WORKING DATA START

(* ===== verification/FileIO.v ===== *)
(** * File access of the kernel itself (os2/os2/oo_fileio.c)

    Scripts and the log are read and written through the security helpers
    while these can be used, and through the daemon otherwise.  The open files
    are kept in a list with the way each was opened.  Both ways are the
    interface [SioDev], with the flag [true] for the security helpers; the
    wrappers of DosCalls are its other half. *)

From S2P Require Import Prelude CString DevHlp Memory Heap DaemonQueue DosApi DaemonCmd DosCalls.

Definition LXSIOH_IS_SEC : Z := 1.
Definition LXSIOH_IS_DOS : Z := 2.

Class SioDev (W : Type) := {
  sio_open : bool -> list Z -> Z -> Z -> M W (Z * Z);          (* code, handle *)
  sio_close : bool -> Z -> M W Z;
  sio_read : bool -> Z -> list Z -> Z -> M W (Z * list Z * Z);   (* code, buffer, bytes *)
  SecHlpChgFilePtr : Z -> Z -> Z -> M W Z;
  SecHlpWrite : Z -> list Z -> Z -> M W Z;
  dmn_log : list Z -> M W Z
}.

Record lx_sio_handle := mk_sio { sio_handle : Z; sio_type : Z }.

Definition sizeof_lx_sio_handle : Z := 16.

Record sio (W H : Type) := mk_files {
  lx_use_sec_helpers : bool;
  lx_sio_handles : list (Z * lx_sio_handle);
  sio_heap : H;
  sio_world : W
}.
Arguments mk_files {W H}. Arguments lx_use_sec_helpers {W H}. Arguments lx_sio_handles {W H}.
Arguments sio_heap {W H}. Arguments sio_world {W H}.

Section FileIO.
Context {W H : Type} `{SioDev W, Heap H}.
Abbreviation F := (M (sio W H)).

Definition on_dev {A} (m : M W A) : F A := fun s =>
  match m (sio_world s) with
  | Ok (a, w) => Ok (a, mk_files (lx_use_sec_helpers s) (lx_sio_handles s) (sio_heap s) w)
  | Err e => Err e
  end.
Definition fi_kmalloc (sz : Z) : F Z := fun s =>
  let '(h, p) := kmalloc sz (sio_heap s) in
  Ok (p, mk_files (lx_use_sec_helpers s) (lx_sio_handles s) h (sio_world s)).
Definition fi_kfree (p : Z) : F unit := modify (fun s =>
  mk_files (lx_use_sec_helpers s) (lx_sio_handles s) (kfree p (sio_heap s)) (sio_world s)).
Definition set_sio (l : list (Z * lx_sio_handle)) : F unit := modify (fun s =>
  mk_files (lx_use_sec_helpers s) l (sio_heap s) (sio_world s)).

Definition has_sio_handle (h : Z) (x : Z * lx_sio_handle) : bool := sio_handle x.2 =? h.

Definition LX_si_get_handle (handle : Z) : F (option (Z * lx_sio_handle)) :=
  l ← gets lx_sio_handles; mret (find_first (has_sio_handle handle) l).

Definition is_sec (x : Z * lx_sio_handle) : bool := sio_type x.2 =? LXSIOH_IS_SEC.

(** The code and, after success, the handle. *)
Definition LX_si_open (sFileName : list Z) (ulOpenFlag ulOpenMode : Z) : F (Z * option Z) :=
  hp ← fi_kmalloc sizeof_lx_sio_handle;
  if hp =? 0 then mret (- ENOMEM, None) else
  sec ← gets lx_use_sec_helpers;
  r ← on_dev (sio_open sec sFileName ulOpenFlag ulOpenMode);
  if r.1 =? 0 then
    l ← gets lx_sio_handles;
    set_sio ((hp, mk_sio r.2 (if (sec : bool) then LXSIOH_IS_SEC else LXSIOH_IS_DOS)) :: l) ≫= fun _ =>
    mret (r.1, Some r.2)
  else fi_kfree hp ≫= fun _ => mret (r.1, None).

Definition LX_si_close (handle : Z) : F Z :=
  hp ← LX_si_get_handle handle;
  match hp with
  | None => mret (- ENOENT)
  | Some (p, o) =>
      rc ← on_dev (sio_close (is_sec (p, o)) handle);
      l ← gets lx_sio_handles;
      set_sio (remove_first (has_sio_handle handle) l) ≫= fun _ =>
      fi_kfree p ≫= fun _ => mret rc
  end.

Definition LX_si_read (handle : Z) (pBuffer : list Z) (pcbBytes : Z) : F (Z * list Z * Z) :=
  hp ← LX_si_get_handle handle;
  match hp with
  | None => mret (- ENOENT, pBuffer, pcbBytes)
  | Some x => on_dev (sio_read (is_sec x) handle pBuffer pcbBytes)
  end.

Definition store (buf : list Z) (i : Z) (c : Z) : F (list Z) :=
  if (0 <=? i) && (i <? length buf) then mret (<[Z.to_nat i := c]> buf) else throw BadAccess.

(** The loop of [LX_si_linein]: [p] is the place of the next character.  The
    result is the code, [b], [nb] and the buffer. *)
Fixpoint linein_loop (fuel : nat) (handle cap b c p nb : Z) (buf : list Z) : F (Z * Z * Z * list Z) :=
  match fuel with
  | O => throw OutOfFuel
  | S fuel =>
      if negb (nb <? cap) then mret (0, b, nb, buf) else
      r ← LX_si_read handle [c] b;
      let rc := r.1.1 in let b := r.2 in
      if negb (rc =? 0) then mret (rc, b, nb, buf)
      else if b <=? 0 then mret (rc, b, nb, buf) else
      match r.1.2 with
      | c :: _ =>
          if c =? 10 then
            buf ← store buf p 0;
            if 0 <? nb then
              match buf !! Z.to_nat (p - 1) with
              | None => throw BadAccess
              | Some d =>
                  if d =? 13 then buf ← store buf (p - 1) 0; mret (rc, b, nb - 1, buf)
                  else mret (rc, b, nb, buf)
              end
            else mret (rc, b, nb, buf)
          else
            buf ← store buf p c;
            linein_loop fuel handle cap b c (p + 1) (nb + b) buf
      | [] => throw UninitRead
      end
  end.

(** Whether the result is the buffer, its contents, and [*pcbBytes]. *)
Definition LX_si_linein (handle cap : Z) (pBuffer : list Z) : F (bool * list Z * Z) :=
  hp ← LX_si_get_handle handle;
  match hp with
  | None => mret (false, pBuffer, cap)
  | Some _ =>
      if length pBuffer <? cap then throw BadAccess else
      r ← linein_loop (S (Z.to_nat cap)) handle cap 1 0 0 0
            (replicate (Z.to_nat cap) 0 ++ drop (Z.to_nat cap) pBuffer);
      let '(rc, b, nb, buf) := (r : Z * Z * Z * list Z) in
      mret (negb (negb (rc =? 0) || ((b =? 0) && (nb =? 0))), buf, nb)
  end.

(** [name] is the name of the log file; a failed open returns its code. *)
Definition LX_write_log (name logData : list Z) (OPEN_ACTIONS OPEN_MODES SEEK_END : Z) : F Z :=
  sec ← gets lx_use_sec_helpers;
  if (sec : bool) then
    r ← on_dev (sio_open true name OPEN_ACTIONS OPEN_MODES);
    if r.2 =? 0 then mret r.1 else
    rc ← on_dev (SecHlpChgFilePtr r.2 0 SEEK_END);
    if rc =? 0 then
      rc ← on_dev (SecHlpWrite r.2 logData (length logData));
      _ ← on_dev (sio_close true r.2); mret rc
    else mret rc
  else on_dev (dmn_log logData).
End FileIO.

(** ** Lines *)

(** A line of at most [m] characters: the characters, whether a line feed ended
    it, and what is left to read. *)
Fixpoint cut_line (m : nat) (l : list Z) : list Z * bool * list Z :=
  match m, l with
  | O, _ => ([], false, l)
  | S m, [] => ([], false, [])
  | S m, c :: l =>
      if c =? 10 then ([], true, l)
      else let r := cut_line m l in (c :: r.1.1, r.1.2, r.2)
  end.

(** A carriage return before the line feed is dropped. *)
Definition chop (nl : bool) (raw : list Z) : list Z :=
  if nl && bool_decide (last raw = Some 13) then removelast raw else raw.

Lemma cut_line_shorter m l : (0 < m)%nat -> l <> [] -> (length (cut_line m l).2 < length l)%nat.
Proof.
  intros Hm. destruct m as [|m], l as [|c l]; [lia..|done|]. intros _. cbn. destruct (c =? 10); [cbn; lia|].
  cbn. clear Hm. revert l. induction m as [|m IH]; intros [|d l]; cbn; [lia..|]. destruct (d =? 10); [cbn; lia|].
  specialize (IH l). cbn. lia.
Qed.

Lemma cut_line_length m l : (length (cut_line m l).1.1 <= m)%nat.
Proof. revert l. induction m as [|m IH]; intros [|c l]; cbn; [lia..|]. destruct (c =? 10); cbn; [lia|]. specialize (IH l). lia. Qed.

WORKING DATA END

▸ DIRECTIONS FOR THIS TASK
Please output only the lines from the first line of the entries through the line with "sio_heap : H;", both included, exactly as written.

▸ TASK ANSWER
(* ===== verification/FileIO.v ===== *)
(** * File access of the kernel itself (os2/os2/oo_fileio.c)

    Scripts and the log are read and written through the security helpers
    while these can be used, and through the daemon otherwise.  The open files
    are kept in a list with the way each was opened.  Both ways are the
    interface [SioDev], with the flag [true] for the security helpers; the
    wrappers of DosCalls are its other half. *)

From S2P Require Import Prelude CString DevHlp Memory Heap DaemonQueue DosApi DaemonCmd DosCalls.

Definition LXSIOH_IS_SEC : Z := 1.
Definition LXSIOH_IS_DOS : Z := 2.

Class SioDev (W : Type) := {
  sio_open : bool -> list Z -> Z -> Z -> M W (Z * Z);          (* code, handle *)
  sio_close : bool -> Z -> M W Z;
  sio_read : bool -> Z -> list Z -> Z -> M W (Z * list Z * Z);   (* code, buffer, bytes *)
  SecHlpChgFilePtr : Z -> Z -> Z -> M W Z;
  SecHlpWrite : Z -> list Z -> Z -> M W Z;
  dmn_log : list Z -> M W Z
}.

Record lx_sio_handle := mk_sio { sio_handle : Z; sio_type : Z }.

Definition sizeof_lx_sio_handle : Z := 16.

Record sio (W H : Type) := mk_files {
  lx_use_sec_helpers : bool;
  lx_sio_handles : list (Z * lx_sio_handle);
  sio_heap : H;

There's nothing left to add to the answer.